Thursday, April 1, 2010

Sweet emotion

Posted on Thu, Apr 1, 2010 at 4:00 AM

The emotions and excitement surrounding Sen. Tester’s Forest Jobs and Recreation Act definitely reflects how much we care about our public lands. My hope is that our common passion will guide our dialogue.

Many aspects of this bill are troubling to me. During his campaign Tester pledged to carry on the tradition of Lee Metcalf, yet this proposed bill would release over a million acres of currently protected roadless forest. I worked all last summer in the West Pioneers so this compromise in the bill hits close to home.

The compromise is partially to gain wilderness.
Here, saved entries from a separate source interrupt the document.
(** * Smart Emergency Traffic Management dashboard: the simulation core of
    [script.js], embedded in Rocq.

    JavaScript numbers are IEEE 754 binary64 values; they are modelled by the
    kernel's primitive [float], whose [+ - * /] and comparisons are the
    binary64 ones (round to nearest even, one NaN).  The functions of the host's
    [Math] object and the [**] operator are not part of the script: they are
    taken as a parameter ([HostMath]).  The DOM and the Leaflet map are
    modelled by the few fields of [Panel] and [Sim] that the script writes. *)

From Stdlib Require Import ZArith Floats.
From stdpp Require Import base tactics option list sorting strings gmap.

Set Warnings "-inexact-float".
Local Open Scope string_scope.

(** ** Numbers *)

Definition number := float.

(** The functions the script calls on the host: [Math.sin], [Math.cos],
    [Math.atan2], [Math.sqrt], and exponentiation [x ** y]. *)
Record HostMath := {
  sin : number → number;
  cos : number → number;
  atan2 : number → number → number;
  sqrt : number → number;
  pow : number → number → number
}.

(** [Math.PI], the binary64 value nearest to pi. *)
Definition PI : number := 3.141592653589793%float.

(** A latitude/longitude pair, [[lat, lng]] in the script. *)
Definition LatLng : Type := number * number.

Section Geometry.
Variable M : HostMath.
Local Open Scope float_scope.

Definition toRad (deg : number) : number := deg * PI / 180.

(** Haversine distance (km). *)
Definition distanceKm (a b : LatLng) : number :=
  let R := 6371 in
  let dLat := toRad (b.1 - a.1) in
  let dLon := toRad (b.2 - a.2) in
  let lat1 := toRad a.1 in
  let lat2 := toRad b.1 in
  let x := pow M (sin M (dLat / 2)) 2 +
           cos M lat1 * cos M lat2 * pow M (sin M (dLon / 2)) 2 in
  let c := 2 * atan2 M (sqrt M x) (sqrt M (1 - x)) in
  R * c.

(** The loop of [polylineDistanceKm]: [total] accumulates the consecutive
    distances from left to right. *)
Fixpoint polylineLoop (total : number) (coords : list LatLng) : number :=
  match coords with
  | a :: rest =>
      match rest with
      | b :: _ => polylineLoop (total + distanceKm a b) rest
      | [] => total
      end
  | [] => total
  end.

Definition polylineDistanceKm (coords : list LatLng) : number :=
  polylineLoop 0 coords.

Definition interpolatePoint (a b : LatLng) (t : number) : LatLng :=
  (a.1 + (b.1 - a.1) * t, a.2 + (b.2 - a.2) * t).
End Geometry.

(** What the development assumes of the host's [Math] functions where a
    property of [distanceKm] depends on them: [Math.sin] is odd, squaring
    ignores the sign, [Math.cos] of a finite number lies in [-1, 1], and the
    values at zero and one are the exact ones ECMAScript prescribes. *)
Record HostMathLaws (M : HostMath) : Prop := {
  sin_odd : ∀ x, sin M (- x)%float = (- sin M x)%float;
  sin_zero : sin M 0%float = 0%float;
  pow_even : ∀ x, pow M (- x)%float 2%float = pow M x 2%float;
  pow_zero : pow M 0%float 2%float = 0%float;
  cos_range : ∀ x, is_finite x = true → (abs (cos M x) <=? 1)%float = true;
  sqrt_zero : sqrt M 0%float = 0%float;
  sqrt_one : sqrt M 1%float = 1%float;
  atan2_zero : atan2 M 0%float 1%float = 0%float
}.

(** A latitude in [-90, 90] and a longitude in [-180, 180]. *)
Definition validCoordinate (a : LatLng) : Prop :=
  (abs a.1 <=? 90)%float = true ∧ (abs a.2 <=? 180)%float = true.

(** ** Traffic signals *)

Definition CITY_CENTER : LatLng := (10.9601, 78.0766)%float.

(** [SIGNAL_STATE] *)
Inductive SignalState := NORMAL | OVERRIDE.

Definition SignalState_text (s : SignalState) : string :=
  match s with
  | NORMAL => "Normal Traffic Mode"
  | OVERRIDE => "Green for Ambulance (Override)"
  end.

Module Signal.
(** One element of [signalRuntime] ([marker] is kept as the mode its icon
    shows). [nearestIndex] and [lastDistance] are [null] or a number. *)
Record t := mk {
  id : string;
  location : LatLng;
  marker : SignalState;
  state : SignalState;
  nearestIndex : option nat;
  minDistance : number;
  lastDistance : option number;
  advanceTriggered : bool;
  overrideActive : bool;
  passed : bool
}.
End Signal.

Definition SIGNAL_DEFS : list (string * LatLng) :=
  [ ("S1", (10.9558, 78.0748)%float);
    ("S2", (10.9639, 78.0795)%float);
    ("S3", (10.9696, 78.0856)%float) ].

(** The runtime state every signal starts a drive with. *)
Definition initialSignal (d : string * LatLng) : Signal.t :=
  Signal.mk d.1 d.2 NORMAL NORMAL None infinity None false false false.

(** ** Routes *)

Inductive RouteId := fastest | alternative | shortest.

Module Route.
Record t := mk {
  id : RouteId;
  name : string;
  tag : string;
  baseTraffic : string;
  coords : list LatLng
}.
End Route.

Definition ROUTES (r : RouteId) : Route.t :=
  match r with
  | fastest =>
      Route.mk fastest "Fastest Route" "Recommended – Low Traffic" "Low"
        [ (10.9488, 78.0690); (10.9526, 78.0718); (10.9562, 78.0742);
          (10.9591, 78.0762); (10.9622, 78.0783); (10.9652, 78.0810);
          (10.9680, 78.0840); (10.9712, 78.0873) ]%float
  | alternative =>
      Route.mk alternative "Alternative Route" "Medium Traffic" "Medium"
        [ (10.9488, 78.0690); (10.9504, 78.0750); (10.9536, 78.0812);
          (10.9578, 78.0860); (10.9630, 78.0892); (10.9686, 78.0903);
          (10.9712, 78.0873) ]%float
  | shortest =>
      Route.mk shortest "Shortest Distance Route" "High Traffic" "High"
        [ (10.9488, 78.0690); (10.9548, 78.0736); (10.9606, 78.0780);
          (10.9662, 78.0827); (10.9712, 78.0873) ]%float
  end.

(** ** Traffic prediction (rule based) *)

(** What a property read or an addition can yield in [predictTrafficLevel]: a
    number, a function or object inherited from [Object.prototype], or the
    text that [number + object] concatenates. *)
Inductive jsval :=
| Num (n : number)
| Member
| Text.

(** The own properties of the object literal [{guindy: 1, ...}]. *)
Definition biasTable : gmap string number :=
  {[ "guindy" := 1%float; "tnagar" := 2%float;
     "egmore" := 2%float; "central" := 3%float ]}.

(** The property names an object literal inherits from [Object.prototype]. *)
Definition objectPrototypeKeys : list string :=
  [ "constructor"; "hasOwnProperty"; "isPrototypeOf"; "propertyIsEnumerable";
    "toLocaleString"; "toString"; "valueOf"; "__proto__";
    "__defineGetter__"; "__defineSetter__";
    "__lookupGetter__"; "__lookupSetter__" ].

(** [obj[key]]: [None] is [undefined]. *)
Definition getProperty (obj : gmap string number) (key : string) : option jsval :=
  match obj !! key with
  | Some n => Some (Num n)
  | None => if bool_decide (key ∈ objectPrototypeKeys) then Some Member else None
  end.

(** [n + v]: numeric addition, or concatenation when [v] is not a number. *)
Definition jsAdd (n : number) (v : jsval) : jsval :=
  match v with
  | Num b => Num (n + b)%float
  | Member | Text => Text
  end.

(** [v >= n]: a text that is no numeral converts to NaN, so the test fails. *)
Definition jsGe (v : jsval) (n : number) : bool :=
  match v with
  | Num x => (n <=? x)%float
  | Member | Text => false
  end.

(** [hour] is [new Date().getHours()]. *)
Definition predictTrafficLevel (accidentKey : string) (hour : Z) : string :=
  let peak := ((8 <=? hour) && (hour <=? 10) || (17 <=? hour) && (hour <=? 19))%Z in
  let bias := default (Num 1%float) (getProperty biasTable accidentKey) in
  let score := jsAdd (if peak then 2 else 0)%float bias in
  if jsGe score 4%float then "High"
  else if jsGe score 3%float then "Medium"
  else "Low".

(** The rule as the specification words it, over the integers. *)
Definition isPeakHour (hour : Z) : bool :=
  ((8 <=? hour) && (hour <=? 10) || (17 <=? hour) && (hour <=? 19))%Z.

Definition biasWeight (key : string) : Z :=
  if String.eqb key "guindy" then 1
  else if String.eqb key "tnagar" then 2
  else if String.eqb key "egmore" then 2
  else if String.eqb key "central" then 3
  else 1.

Definition trafficScore (key : string) (hour : Z) : Z :=
  ((if isPeakHour hour then 2 else 0) + biasWeight key)%Z.

Definition levelOfScore (score : Z) : string :=
  if (4 <=? score)%Z then "High"
  else if (3 <=? score)%Z then "Medium"
  else "Low".

(** ** Route suggestion *)

Definition estimatedTimeMinutes (distance : number) (trafficLevel : string) : number :=
  let baseSpeed := 35%float in
  let baseMinutes := (distance / baseSpeed * 60)%float in
  let mult :=
    if String.eqb trafficLevel "Low" then 1.0%float
    else if String.eqb trafficLevel "Medium" then 1.25%float
    else 1.55%float in
  (baseMinutes * mult)%float.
This would be great, but the islands of wilderness proposed in the bill lack in biodiversity, varied elevation, protected corridors and buffers to preserve fragile ecosystems. I feel that these areas fall quite short of the areas envisioned by the 1964 Wilderness Act

The most troubling aspect of the bill, however, is the unprecedented requirement of 7,000 acres of “treatment” on the Beaverhead-Deerlodge. “Treatment” could take many forms, but the bill does not provide any money for these different types of “treatment.” With limited funding I think it is realistic to assume that the vast majority of those 7,000 acres will be logged. The historical average for logging in the Beaverhead-Deerlodge is around 3,200 acres.
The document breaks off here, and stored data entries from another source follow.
(** * AI-Powered Code Mentor: the backend's provider fallback layer

    A shallow embedding of the TypeScript backend:
    - [Js]: the JavaScript primitives the backend relies on (strings,
      truthiness, [Error] objects, awaited promises, JSON values);
    - [Validation], [ResponseUtils]: utils/validation.ts and
      utils/responseUtils.ts;
    - [Provider]: interfaces/AIProvider.ts;
    - [GeminiService], [GroqService], [HuggingFaceService]: the adapters;
    - [AIService]: services/aiService.ts, the fallback orchestrator;
    - [Controller]: controllers/analysisController.ts.

    Asynchronous code is sequential in this backend (every promise is
    awaited before the next statement runs), so an awaited promise is a
    state transformer over the state [W] of the outside world (remote
    services, network, clock) that either returns a value or throws. *)

From Stdlib Require Import ZArith List String Ascii Bool Lia Permutation Sorted.
Import ListNotations.
Local Open Scope string_scope.
Local Open Scope list_scope.
Local Open Scope Z_scope.

(* ===================================================================== *)
(** ** JavaScript primitives *)
(* ===================================================================== *)

Module Js.

(** Strings are sequences of ASCII characters; the provider names, the
    provider hints and the error markers of the source are all ASCII. *)
Infix "^^" := String.append (at level 60, right associativity).

(** [new Error(message)].  Every value thrown in the backend is an [Error]
    object: the adapters throw [new Error(...)], the vendor SDKs and
    [fetch] reject with [Error] instances. *)
Record Error : Type := mkError { message : string }.

(** The result of awaiting a promise or running a [try] block. *)
Inductive outcome (A : Type) : Type :=
| Returns (a : A)
| Throws (e : Error).
Arguments Returns {A} a.
Arguments Throws {A} e.

(** An awaited promise over the world state [W]. *)
Definition Async (W A : Type) : Type := W -> outcome A * W.

Definition isUpperCase (c : ascii) : bool :=
  ((65 <=? nat_of_ascii c) && (nat_of_ascii c <=? 90))%nat.

Definition lowerChar (c : ascii) : ascii :=
  if isUpperCase c then ascii_of_nat (nat_of_ascii c + 32) else c.

(** [s.toLowerCase()] *)
Fixpoint toLowerCase (s : string) : string :=
  match s with
  | EmptyString => EmptyString
  | String c r => String (lowerChar c) (toLowerCase r)
  end.

(** [hay.includes(needle)] *)
Fixpoint includes (hay needle : string) : bool :=
  String.prefix needle hay ||
  match hay with
  | EmptyString => false
  | String _ r => includes r needle
  end.

(** White space and line terminators stripped by [trim]. *)
Definition isWhiteSpace (c : ascii) : bool :=
  let n := nat_of_ascii c in
  ((n =? 9) || (n =? 10) || (n =? 11) || (n =? 12) || (n =? 13) || (n =? 32))%nat.

Fixpoint trimStart (s : string) : string :=
  match s with
  | EmptyString => EmptyString
  | String c r => if isWhiteSpace c then trimStart r else s
  end.

Fixpoint trimEnd (s : string) : string :=
  match s with
  | EmptyString => EmptyString
  | String c r =>
      match trimEnd r with
      | EmptyString => if isWhiteSpace c then EmptyString else String c EmptyString
      | r' => String c r'
      end
  end.

(** [s.trim()] *)
Definition trim (s : string) : string := trimEnd (trimStart s).

(** [s.length] *)
Definition strLength (s : string) : Z := Z.of_nat (String.length s).

(** Truthiness of a string: only the empty string is falsy. *)
Definition truthyString (s : string) : bool := negb (s =? "")%string.

(** Values of type [any] as they arrive in a parsed JSON body (numbers
    restricted to integers). *)
#[warnings="-register-all"]
Inductive JsValue : Type :=
| JUndefined
| JNull
| JBool (b : bool)
| JNumber (n : Z)
| JString (s : string)
| JArray (items : list JsValue)
| JObject (fields : list (string * JsValue)).

(** [!!v] *)
Definition truthy (v : JsValue) : bool :=
  match v with
  | JUndefined | JNull => false
  | JBool b => b
  | JNumber n => negb (n =? 0)
  | JString s => truthyString s
  | JArray _ | JObject _ => true
  end.

(** [obj[key]]: the first binding wins in our objects, a missing property
    reads as [undefined]. *)
Fixpoint getField (fields : list (string * JsValue)) (key : string) : JsValue :=
  match fields with
  | [] => JUndefined
  | (k, v) :: rest => if (k =? key)%string then v else getField rest key
  end.

Definition prop (v : JsValue) (key : string) : JsValue :=
  match v with
  | JObject fields => getField fields key
  | _ => JUndefined
  end.

(** [arr.findIndex(pred)]: index of the first match, [-1] when none. *)
Fixpoint findIndex {A : Type} (pred : A -> bool) (arr : list A) : Z :=
  match arr with
  | [] => -1
  | x :: rest =>
      if pred x then 0
      else let i := findIndex pred rest in
           if i <? 0 then -1 else i + 1
  end.

(** [arr.splice(start, deleteCount)]: the removed elements and the array
    as it is left behind. *)
Definition splice {A : Type} (arr : list A) (start deleteCount : nat)
  : list A * list A :=
  (firstn deleteCount (skipn start arr),
   firstn start arr ++ skipn (start + deleteCount) arr).

Section Sort.
Context {A : Type}.
Variable key : A -> Z.

(** [arr.sort((a, b) => key(a) - key(b))].  The sort of the language is
      stable, so its result is the one of a stable insertion sort: an
      element is put before the first element that does not compare
      smaller. *)
Fixpoint insertSorted (x : A) (sorted : list A) : list A :=
    match sorted with
    | [] => [x]
    | y :: rest =>
        if key x - key y <=? 0 then x :: sorted
        else y :: insertSorted x rest
    end.

Fixpoint sortBy (arr : list A) : list A :=
    match arr with
    | [] => []
    | x :: rest => insertSorted x (sortBy rest)
    end.
(** The order in which such a sort leaves two neighbours. *)
Definition ascending (a b : A) : Prop := key a <= key b.

End Sort.

End Js.
Import Js.

(* ===================================================================== *)
(** ** interfaces/AIProvider.ts *)
(* ===================================================================== *)

Module Provider.
Section Interface.
Variable W : Type.

(** [interface AIProvider]; [generateReport] is the optional method. *)
Record AIProvider : Type := {
  isAvailable : unit -> bool;
  analyzeCode : string -> string -> string -> Async W string;
  explainCode : string -> string -> Async W string;
  suggestImprovements : string -> string -> JsValue -> Async W string;
  generateReport : option (list JsValue -> JsValue -> Async W string)
}.

(** [interface ProviderConfiguration]; [checkAvailable] is optional. *)
Record ProviderConfiguration : Type := {
  name : string;
  service : AIProvider;
  priority : Z;
  checkAvailable : option (unit -> bool)
}.

End Interface.

Arguments isAvailable {W} _ _.
Arguments analyzeCode {W} _ _ _ _ _.
Arguments explainCode {W} _ _ _ _.
Arguments suggestImprovements {W} _ _ _ _ _.
Arguments generateReport {W} _.
Arguments name {W} _.
Arguments service {W} _.
Arguments priority {W} _.
Arguments checkAvailable {W} _.
End Provider.
Import Provider.

(* ===================================================================== *)
(** ** config/config.ts *)
(* ===================================================================== *)

Module Config.

(** The variables of [process.env] read by the backend's provider layer;
    an unset variable is [None]. *)
Record Env : Type := {
  GEMINI_API_KEY : option string;
  GROQ_API_KEY : option string;
  HUGGINGFACE_API_KEY : option string
}.

(** Truthiness of a [string | undefined]. *)
Definition truthyOpt (v : option string) : bool :=
  match v with
  | Some s => truthyString s
  | None => false
  end.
More worrying than the amount of timber is the fact that it is set at a required amount. This dictate undermines the National Environmental Policy Act (NEPA) and takes management away from the Forest Service. Logging is necessary and fine, but should continue to be handled by the Forest Service who can accurately assess the impact of such projects.
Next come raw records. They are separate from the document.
Lemma malformed_header_stops_unpacking_witness :
  lazy_wrapper sample_eccrypto sample_bundler two_payloads (handler count_args)
    sample_overlay sender bare_packet =
    ([call_unpack_to_serializables [BinMemberAuthenticationPayload] []],
     Raise (ExternalError "PackError")) /\
  _ez_unpack_auth sample_eccrypto sample_bundler sample_overlay
    (OtherPayload "a") bare_packet =
    ([call_unpack_to_serializables [BinMemberAuthenticationPayload] []],
     Raise (ExternalError "PackError")).
Proof.
  destruct (malformed_header_stops_unpacking sample_eccrypto sample_bundler
              count_args sample_overlay sender bare_packet two_payloads
              (OtherPayload "a"))
    as (e & H1 & _ & H3 & Hsame).
  - intros auth rest H. vm_compute in H. discriminate H.
  - rewrite (Hsame (ExternalError "PackError") eq_refl) in H1, H3.
    split; [exact H1 | exact H3].
Defined.

Lemma undecodable_key_stops_unpacking_witness :
  lazy_wrapper sample_eccrypto sample_bundler two_payloads (handler count_args)
    sample_overlay sender empty_key_packet =
    ([call_unpack_to_serializables [BinMemberAuthenticationPayload]
        [x00; x00; x07; x08; xaa; xbb];
      call_key_from_public_bin []],
     Raise (ExternalError "KeyDecodingError")).
Proof.
  exact (proj1 (undecodable_key_stops_unpacking sample_eccrypto sample_bundler
                  count_args sample_overlay sender empty_key_packet
                  (mkAuth []) [x07; x08; xaa; xbb]
                  (ExternalError "KeyDecodingError") two_payloads
                  (OtherPayload "a") eq_refl eq_refl eq_refl)).
Defined.

Lemma ez_unpack_auth_returns_iff_witness :
  outcome (_ez_unpack_auth sample_eccrypto sample_bundler sample_overlay
             (OtherPayload "a") good_packet) =
    Ok (mkAuth [x4b], PGlobalTime 7, POther "a" [x08]).
Proof.
  apply (proj2 (ez_unpack_auth_returns_iff sample_eccrypto sample_bundler
                  sample_overlay good_packet (OtherPayload "a")
                  (mkAuth [x4b]) (PGlobalTime 7) (POther "a" [x08]))).
  exists [x07; x08; xaa; xbb], [x07; x08].
  split; [reflexivity|]. split; reflexivity.
Defined.

Lemma lazy_wrapper_follows_ez_unpack_auth_witness :
  outcome (lazy_wrapper sample_eccrypto sample_bundler
             [GlobalTimeDistributionPayload; OtherPayload "a"]
             (handler count_args) sample_overlay sender good_packet) =
    Ok 2%nat /\
  handler_calls
    (trace (lazy_wrapper sample_eccrypto sample_bundler
              [GlobalTimeDistributionPayload; OtherPayload "a"]
              (handler count_args) sample_overlay sender good_packet)) =
    [call_handler who [APayload (PGlobalTime 7); APayload (POther "a" [x08])]].
Proof.
  destruct (lazy_wrapper_follows_ez_unpack_auth sample_eccrypto sample_bundler
              count_args sample_overlay sender good_packet (OtherPayload "a")
              (mkAuth [x4b]) (PGlobalTime 7) (POther "a" [x08]) eq_refl)
    as [Hrun _].
  rewrite Hrun. split; reflexivity.
Defined.

Lemma lazy_wrapper_unsigned_follows_ez_unpack_noauth_witness :
  outcome (lazy_wrapper_unsigned [GlobalTimeDistributionPayload; OtherPayload "a"]
             (handler count_args) sample_overlay sender good_packet) = Ok 2%nat /\
  exists others,
    outcome (lazy_wrapper_unsigned [OtherPayload "a"] (handler count_args)
               sample_overlay sender good_packet) =
      Ok (S (length (List.map APayload others))).
Proof.
  destruct (lazy_wrapper_unsigned_follows_ez_unpack_noauth count_args
              sample_overlay sender good_packet (OtherPayload "a"))
    as [Hlist Hone].
  split.
  - rewrite (Hlist [PGlobalTime 0; POther "a" [x01]] eq_refl). reflexivity.
  - destruct (Hone (POther "a" [x00]) eq_refl) as [others Hrun].
    exists others. rewrite Hrun. reflexivity.
Defined.
(** * Meshtastic sniffer / web UI: a shallow embedding and its properties

    The development follows the three Python programs of the repository:

    - [meshtastic_sniffer_echo.py]      (module [Sniffer]): the unified USB/BLE
      sniffer with its hourly rotating NDJSON writer;
    - [meshtastic_usb_sniffer_echo.py]  (module [UsbSniffer]): the USB-only
      variant of the same writer;
    - [meshtastic_webui_standalonone.py] (module [WebUI]): the loader
      ([load_bundle]) and the three query views ([build_overview],
      [build_node_detail], [build_messages]).

    Python values are embedded as follows.  A [str] is a list of Unicode code
    points; JSON values are an inductive type whose objects are association
    lists in insertion order; aware UTC datetimes are a count of microseconds;
    a [float] is a binary64 number of the kernel, with its rounding, its
    infinities and its NaN.  Library functions whose behaviour is
    fixed by tables outside the repository (Unicode case mapping and character
    classes, [json.loads], [datetime.fromisoformat], ...) are fields of the
    class [PyRuntime]; everything the repository itself computes is a Rocq
    function. *)

From Stdlib Require Import Floats ZArith NArith List String Ascii Lia Bool.
From Stdlib Require Import DecimalString Permutation Sorted.
From stdpp Require Import gmap list strings.
(** * head_nod.py: the harmonic oscillator and the per-frame head pose

    A shallow embedding of [src/python/puppetry/examples/head_nod.py]:
    the class [Sho] (simple harmonic oscillator), the module-level
    oscillators [pulsor] and [rotator], [computeData] and the frame loop
    [puppetry_coroutine].

    Conventions of the embedding.
    - The script is read twice.  In the main reading Python [float]
      values are real numbers ([R] of the Standard Library): [math.pi] is
      [PI], [math.sin]/[math.cos] are [sin]/[cos], the literal [0.1] is
      [1/10]; the theorems are proved there.  In the second reading,
      module [F64], the class [Sho] is embedded once more over the
      binary64 floats of the kernel, with rounding, infinities and NaN;
      it computes, and shows by evaluation where the code leaves the real
      reading.  [math.sin] and [math.cos] are not part of [F64].
    - Python [int(x)] on a float truncates toward zero; it is [py_int]
      ([F64.int_of_float], which also raises on infinities and NaN).
    - Float division raises [ZeroDivisionError] on a zero divisor; it is
      [py_div] ([F64.fdiv]), in the error monad [result].
    - An object with mutable attributes is a record, and a method that
      mutates [self] returns the new record.  The two module-level
      oscillators mutated by [computeData] are threaded as [Globals].
    - A Python dict with string keys is a [gmap string _]. *)

From Stdlib Require Import Reals Lra Lia ZArith List.
From Stdlib Require Floats.
From stdpp Require Import base gmap strings.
Passing this bill would set the dangerous precedent of required quotas for extraction. Maybe Sen. Rockefeller of West Virginia will catch on and decide that 7,000 tons of coal should be required of the Appalachians—sorry Forest Service, this is now Congress’ decision. The impacts of this bill are much further reaching than our backyard and I believe that no amount of wilderness is worth their cost.